IL FALLAIT BIEN RECTIFIER LE TIR
Ce constat établi, les pouvoirs publics ont depuis quelques années tenté de rattraper le coup, à travers un certain nombre d’efforts à caractère institutionnel, scientifique et technique. Nous pourrions citer dans cet ordre d’idées la création d’une structure nationale d’expertise (Commission permanente spécialisée de toponymie) sous l’égide du CNIG en 1998. L’inscription de la toponymie parmi les axes prioritaires des PNR (Programmes nationaux de recherche) en 1999. Mais aussi en 2010, la réalisation d’une série d’actions au niveau de l’Institut national de cartographie et de télédétection (INCT), une banque de données des toponymes officiels (CRASC), la mise en place de plusieurs équipes de recherche (Oran, Constantine, Tlemcen…) et la réalisation de travaux à caractère universitaire sur l’onomastique (toponymie, anthroponymie, enseignes commerciales, dénomination des produits, contrefaçon, onomastique littéraire, etc.) : ouvrages, articles, mémoires de licence et de magister, thèses de doctorat.
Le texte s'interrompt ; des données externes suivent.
(** C6.  With an empty separator [format] uses [|]: the line is the path,
    [|], the categories joined by [,], [|] and the clock reading.  With no
    categories the middle field is empty.  The clock reading is an RFC 3339
    date-time, and the line ends with its last character, which is neither
    the separator nor a line feed. *)
Theorem format_default_shape path categories w :
  valid_time (wall_clock (ticks w)) ->
  exists stamp,
    stamp = Format_RFC3339 (wall_clock (ticks w)) /\
    is_rfc3339 stamp = true /\
    format path categories "" w =
      (tick w, Ok (path +:+ "|" +:+ String.concat "," categories +:+ "|" +:+ stamp)) /\
    format path [] "" w = (tick w, Ok (path +:+ "||" +:+ stamp)) /\
    forall line, snd (format path categories "" w) = Ok line ->
      last_byte line = last_byte stamp /\
      last_byte line <> Some "|"%char /\ last_byte line <> Some LF.
Proof.
  intros Hv. eexists. split; [reflexivity |].
  split; [now apply Format_RFC3339_wellformed |].
  split; [apply format_default |].
  split; [apply format_default |].
  intros line. rewrite format_default. cbn [snd]. intros Hline.
  assert (line = path +:+ "|" +:+ String.concat "," categories +:+ "|" +:+
                 Format_RFC3339 (wall_clock (ticks w))) as -> by congruence.
  clear Hline.
  destruct (Format_RFC3339_last _ Hv) as (c & Hc & Hcase).
  assert (Hne : Format_RFC3339 (wall_clock (ticks w)) <> "").
  { intros E. rewrite E in Hc. discriminate. }
  assert (Hlast : last_byte (path +:+ "|" +:+ String.concat "," categories +:+ "|" +:+
                             Format_RFC3339 (wall_clock (ticks w))) =
                  last_byte (Format_RFC3339 (wall_clock (ticks w)))).
  { rewrite <- !append_assoc. now apply last_byte_append. }
  rewrite Hlast, Hc. split; [reflexivity |].
  split; intros [= ->]; destruct Hcase as [Hz|Hdig]; discriminate.
Qed.

(** ** Reading a record back: [strings.Split] *)

Lemma has_byte_append c (a b : string) :
  has_byte c (a +:+ b) = has_byte c a || has_byte c b.
Proof.
  induction a as [|x a IH]; simpl; [reflexivity |].
  now rewrite IH, orb_assoc.
Qed.

Lemma Split_nonempty sep s : Split sep s <> [].
Proof.
  destruct s as [|c s]; simpl; [discriminate |].
  destruct (Ascii.eqb c sep); [discriminate |].
  destruct (Split sep s); discriminate.
Qed.

Lemma Split_length sep s : (1 <= length (Split sep s))%nat.
Proof.
  pose proof (Split_nonempty sep s). destruct (Split sep s); [congruence | simpl; lia].
Qed.

(** A field that does not contain the separator is split off whole. *)
Lemma Split_field sep (a b : string) :
  has_byte sep a = false ->
  Split sep (a +:+ String sep b) = a :: Split sep b.
Proof.
  induction a as [|c a IH]; simpl; intros H.
  - now rewrite Ascii.eqb_refl.
  - apply orb_false_iff in H as [Hc Ha]. now rewrite Hc, (IH Ha).
Qed.

Lemma Split_whole sep (a : string) :
  has_byte sep a = false -> Split sep a = [a].
Proof.
  induction a as [|c a IH]; simpl; intros H; [reflexivity |].
  apply orb_false_iff in H as [Hc Ha]. now rewrite Hc, (IH Ha).
Qed.

Lemma concat_cons2 sep (p q : string) (parts : list string) :
  String.concat sep (p :: q :: parts) = p +:+ sep +:+ String.concat sep (q :: parts).
Proof. reflexivity. Qed.

(** Splitting undoes joining when no part contains the separator and there
    is at least one part. *)
Lemma Split_concat sep (parts : list string) :
  parts <> [] ->
  Forall (fun p => has_byte sep p = false) parts ->
  Split sep (String.concat (String sep "") parts) = parts.
Proof.
  intros Hne Hall. induction Hall as [|p parts Hp Hall IH]; [congruence |].
  destruct parts as [|q parts].
  - simpl. now apply Split_whole.
  - rewrite concat_cons2.
    rewrite (Split_field sep p (String.concat (String sep "") (q :: parts)) Hp
               : Split sep (p +:+ String sep "" +:+ _) = _).
    rewrite IH; [reflexivity | discriminate].
Qed.

Lemma has_byte_concat c sep (parts : list string) :
  has_byte c sep = false ->
  Forall (fun p => has_byte c p = false) parts ->
  has_byte c (String.concat sep parts) = false.
Proof.
  intros Hsep Hall. induction Hall as [|p parts Hp Hall IH]; [reflexivity |].
  destruct parts as [|q parts]; [exact Hp |].
  rewrite concat_cons2. now rewrite !has_byte_append, Hp, Hsep, IH.
Qed.

(** No field of a split contains the separator. *)
Lemma Split_fields_free sep s :
  Forall (fun f => has_byte sep f = false) (Split sep s).
Proof.
  induction s as [|c s IH]; simpl.
  - repeat constructor.
  - destruct (Ascii.eqb c sep) eqn:Hc.
    + constructor; [reflexivity | exact IH].
    + destruct (Split sep s) as [|p ps]; [repeat constructor; simpl; now rewrite Hc |].
      inversion IH as [|? ? Hp Hps]; subst.
      constructor; [simpl; now rewrite Hc, Hp | exact Hps].
Qed.

(** A field of a split contains only bytes of the string that was split. *)
Lemma Split_fields_bytes sep c s :
  has_byte c s = false -> Forall (fun f => has_byte c f = false) (Split sep s).
Proof.
  induction s as [|x s IH]; simpl; intros H.
  - repeat constructor.
  - apply orb_false_iff in H as [Hx Hs]. specialize (IH Hs).
    destruct (Ascii.eqb x sep).
    + constructor; [reflexivity | exact IH].
    + destruct (Split sep s) as [|p ps]; [repeat constructor; simpl; now rewrite Hx |].
      inversion IH as [|? ? Hp Hps]; subst.
      constructor; [simpl; now rewrite Hx, Hp | exact Hps].
Qed.

(** The fields of a record line whose path and category field are free of [|]. *)
Lemma Split_record (path cat stamp : string) :
  has_byte "|" path = false ->
  has_byte "|" cat = false ->
  Split "|" (path +:+ "|" +:+ cat +:+ "|" +:+ stamp) = path :: cat :: Split "|" stamp.
Proof.
  intros Hp Hc.
  change (path +:+ "|" +:+ cat +:+ "|" +:+ stamp)
    with (path +:+ String "|" (cat +:+ String "|" stamp)).
  now rewrite (Split_field _ _ _ Hp), (Split_field _ _ _ Hc).
Qed.
(** The scenario against a healthy application, and against one whose
    backtest shows no line with 11 points. *)
Lemma generate_and_backtest_witness :
  (all_succeed healthy [] (take 10 Comprehensive.calls) = true /\
   take 5 (drop 5 (session (Comprehensive.main healthy fresh).2))
   = take 5 (drop 5 Comprehensive.calls) /\
   fs (Comprehensive.main healthy fresh).2 !! "verification/success_backtest.png"
   = Some (take 9 Comprehensive.calls)) /\
  (no_eleven_points (take 8 Comprehensive.calls)
     (WaitForSelector "text=11 Pontos" (Some 5000))
   = Raises (timeout_error "text=11 Pontos") /\
   (Comprehensive.main no_eleven_points fresh).1
   = Exc (timeout_error "text=11 Pontos") /\
   fs (Comprehensive.main no_eleven_points fresh).2
   = <["verification/fail_backtest.png" := take 9 Comprehensive.calls]> ∅).
Proof.
  split.
  - split; [vm_compute; reflexivity|].
    exact (proj1 (generate_and_backtest_scenario healthy fresh eq_refl) eq_refl).
  - split; [vm_compute; reflexivity|].
    destruct (proj2 (generate_and_backtest_scenario no_eleven_points fresh eq_refl)
                (timeout_error "text=11 Pontos") eq_refl eq_refl eq_refl)
      as (_ & _ & _ & Hr & Hf).
    split; [exact Hr|exact Hf].
Defined.

(** C6 as stated fails.  In comprehensive_verify.py, when the 11-points
    wait times out and fail_backtest.png cannot be written, no failure
    screenshot is written and the failure raised is the one of the capture,
    not the timeout naming the condition.  In verify.py, also cited, the
    scenario has no 11-points wait at all and its backtest wait carries no
    timeout: against a healthy application it makes neither call. *)
Lemma eleven_points_timeout_without_screenshot :
  (let r := Comprehensive.main no_eleven_points_no_capture fresh in
   all_succeed no_eleven_points_no_capture [] (take 8 Comprehensive.calls) = true /\
   no_eleven_points_no_capture (take 8 Comprehensive.calls)
     (WaitForSelector "text=11 Pontos" (Some 5000))
   = Raises (timeout_error "text=11 Pontos") /\
   fs r.2 !! "verification/fail_backtest.png" = None /\
   r.1 = Exc capture_error /\
   r.1 <> Exc (timeout_error "text=11 Pontos")) /\
  (let r := Verify.main healthy fresh in
   r.1 = Val tt /\
   (WaitForSelector "text=11 Pontos" (Some 5000) ∉ session r.2) /\
   (WaitForSelector "text=Probabilidade Histórica (Backtest)" (Some 10000)
      ∉ session r.2) /\
   (WaitForSelector "text=Probabilidade Histórica (Backtest)" None ∈ session r.2)).
Proof.
  cbv zeta. repeat split; try by vm_compute.
  - apply (bool_decide_unpack _). by vm_compute.
  - apply (bool_decide_unpack _). by vm_compute.
  - apply (bool_decide_unpack _). by vm_compute.
Qed.

(** C7, as comprehensive_verify.py implements it.  Once the two scenarios
    before it succeeded, the search scenario fills the game-number input
    with "3000", clicks the Search Game button and waits for the text
    "Dezenas do jogo 3000" with a timeout of 20 s, and when these and the
    capture return it has written success_search.png.  When that wait raises
    an exception [e] that [except Exception] catches, as its timeout is, the
    run does not write success_search.png and attempts one more call, the
    capture of fail_search.png: when that capture returns the file is
    written and the run ends with [e] itself; when it raises, no failure
    screenshot is written and the run ends with the exception of the
    capture. *)
Theorem search_by_number_scenario p w :
  all_succeed p [] (take 10 Comprehensive.calls) = true ->
  let r := Comprehensive.main p w in
  (all_succeed p (take 10 Comprehensive.calls)
     [ Fill (Selector "input[placeholder*='Digite o número do jogo']") "3000";
       Click (Selector "button:has-text('Buscar Jogo')");
       WaitForSelector "text=Dezenas do jogo 3000" (Some 20000);
       Screenshot "verification/success_search.png" true ] = true ->
   take 4 (drop 10 (session r.2))
   = [ Fill (Selector "input[placeholder*='Digite o número do jogo']") "3000";
       Click (Selector "button:has-text('Buscar Jogo')");
       WaitForSelector "text=Dezenas do jogo 3000" (Some 20000);
       Screenshot "verification/success_search.png" true ] /\
   fs r.2 !! "verification/success_search.png"
   = Some (take 13 Comprehensive.calls))
  /\
  (forall e,
   all_succeed p (take 10 Comprehensive.calls)
     [ Fill (Selector "input[placeholder*='Digite o número do jogo']") "3000";
       Click (Selector "button:has-text('Buscar Jogo')") ] = true ->
   p (take 12 Comprehensive.calls)
     (WaitForSelector "text=Dezenas do jogo 3000" (Some 20000)) = Raises e ->
   exn_is_Exception e = true ->
   session r.2
   = take 13 Comprehensive.calls ++ [Screenshot "verification/fail_search.png" true] /\
   fs r.2 !! "verification/success_search.png"
   = fs w !! "verification/success_search.png" /\
   match p (take 13 Comprehensive.calls)
           (Screenshot "verification/fail_search.png" true) with
   | Returns _ =>
       r.1 = Exc e /\
       fs r.2
       = <["verification/fail_search.png" := take 13 Comprehensive.calls]>
           (<["verification/success_backtest.png" := take 9 Comprehensive.calls]> (fs w))
   | Raises x =>
       r.1 = Exc x /\
       fs r.2
       = <["verification/success_backtest.png" := take 9 Comprehensive.calls]> (fs w)
   end).
Proof.
  intros H0. cbv zeta. tables H0. split.
  - intros Ha. unfold Comprehensive.game_number_input in *. tables Ha.
    run_main; (split; [reflexivity | by files]).
  - intros e Hb Hr He. unfold Comprehensive.game_number_input in *.
    tables Hb. tables Hr.
    destruct (p _ (Screenshot _ _)) as [v|x] eqn:Hc; tables Hc;
      run_main; repeat split; try done; by files.
Qed.

(** The scenario against a healthy application, and against one in which
    game 3000 does not exist. *)
Lemma search_by_number_witness :
  (all_succeed healthy [] (take 14 Comprehensive.calls) = true /\
   take 4 (drop 10 (session (Comprehensive.main healthy fresh).2))
   = take 4 (drop 10 Comprehensive.calls) /\
   fs (Comprehensive.main healthy fresh).2 !! "verification/success_search.png"
   = Some (take 13 Comprehensive.calls)) /\
  (no_game_3000 (take 12 Comprehensive.calls)
     (WaitForSelector "text=Dezenas do jogo 3000" (Some 20000))
   = Raises (timeout_error "text=Dezenas do jogo 3000") /\
   (Comprehensive.main no_game_3000 fresh).1
   = Exc (timeout_error "text=Dezenas do jogo 3000") /\
   fs (Comprehensive.main no_game_3000 fresh).2 !! "verification/success_search.png"
   = None).
Proof.
  split.
  - split; [vm_compute; reflexivity|].
    exact (proj1 (search_by_number_scenario healthy fresh eq_refl) eq_refl).
  - split; [vm_compute; reflexivity|].
    destruct (proj2 (search_by_number_scenario no_game_3000 fresh eq_refl)
                (timeout_error "text=Dezenas do jogo 3000")
                eq_refl eq_refl eq_refl)
      as (_ & Hf & Hr & _).
    split; [exact Hr|exact Hf].
Defined.

(** C7 as stated fails.  In comprehensive_verify.py, when game 3000 does not
    exist and fail_search.png cannot be written, the run ends with the
    failure of the capture, not with the timeout of the wait, and writes no
    failure screenshot.  In verify_refactor.py, also cited, the search fills
    "2500", not "3000", and expects nothing: where the draws of the game
    never appear it makes no wait for them and returns normally. *)
Lemma missing_game_without_condition_timeout :
  (let r := Comprehensive.main no_game_3000_no_capture fresh in
   no_game_3000_no_capture (take 12 Comprehensive.calls)
     (WaitForSelector "text=Dezenas do jogo 3000" (Some 20000))
   = Raises (timeout_error "text=Dezenas do jogo 3000") /\
   r.1 = Exc capture_error /\
   r.1 <> Exc (timeout_error "text=Dezenas do jogo 3000") /\
   fs r.2 !! "verification/fail_search.png" = None) /\
  (let r := Refactor.main true no_game_3000 fresh in
   r.1 = Val tt /\
   session r.2 = Refactor.calls /\
   (Fill (Locator "#gameNumberInput") "2500" ∈ session r.2)).
Proof.
  cbv zeta. repeat split; try by vm_compute.
  apply (bool_decide_unpack _). by vm_compute.
Qed.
La dernière action, unique en son genre, est la création officielle d’une Unité de recherche sur les systèmes de dénomination en Algérie (Rasyd/CRASC). Toute une série d’actions qui attendent toutefois d’être traduites par des résultats sur le terrain… Et là, le génie populaire peut être salutaire… Ainsi, cette affaire de la coulée de boue dans la commune d’Illilten à Tizi-Ouzou. Dans son intervention à l’issue des journées d’étude sur le « patrimoine villageois amazigh » qu’a accueillies la Maison de la culture de Tizi-Ouzou durant le mois de novembre, Mustapha Tidjet, enseignant à l’Institut de langue et culture amazighes de l’université de Béjaïa, évoquant l’importance de préserver la microtoponymie villageoise, est revenu sur le sujet. Il avait indiqué à l’issue de son intervention que « si des gens ont construit leurs maisons sur le lit de l’oued Ichkar, c’est parce qu’ils n’ont pas pris en considération la toponymie de ce lieu ». La toponymie fait appel
au génie populaire qui donne des noms à des endroits en fonction de leurs particularismes, avait-il affirmé.
QUAND « IMECHDALEN » DEVIENT « M’CHEDELLAH »
Pour ne citer que les wilayas de Tizi-Ouzou et Béjaïa, l’ouverture, ces deux dernières années, de nouvelles lignes de transport a été l’occasion au génie populaire de s’exprimer de nouveau en donnant des appellations aux différents arrêts, tels que l’arrêt du « virage », « la piste » ou encore « el qahwa » (le café). « Ces appellations sont acceptées et adoptées par le citoyen. » Pis encore, selon les participants aux journées d’étude sur le « patrimoine villageois amazigh », « quand l’administration intervient pour les changer, la population n’y adhère pas ». Il faut dire que quand une ville s’appelle depuis la nuit des temps « Imchedalen » (grosses fourmis rouges en berbère) (du côté de Bouira), en référence à la présence de cet insecte dans la région, et qu’on la rebaptise « M’chedellah », qui ne veut absolument rien dire, on peut comprendre d’où peut provenir ce type de résistance. L’une des graves conséquences qui ont poussé vers ce manque de considération envers la dénomination officielle est la fâcheuse tendance qu’ont pu avoir, à une certaine époque, certains responsables, de transformer, pour des raisons souvent idéologiques, un toponyme typiquement algérien qui porte un sens pour en faire un mot qui sonne « moyen-oriental », mais qui n’en produit aucun. D’autant que, selon le docteur Brahim Attoui, chercheur et membre de cette société savante, qui a recensé quelque 140 000 toponymes à travers le territoire national, qui évoquait le sujet récemment, « 80% de la toponymie algérienne est d’origine berbère ».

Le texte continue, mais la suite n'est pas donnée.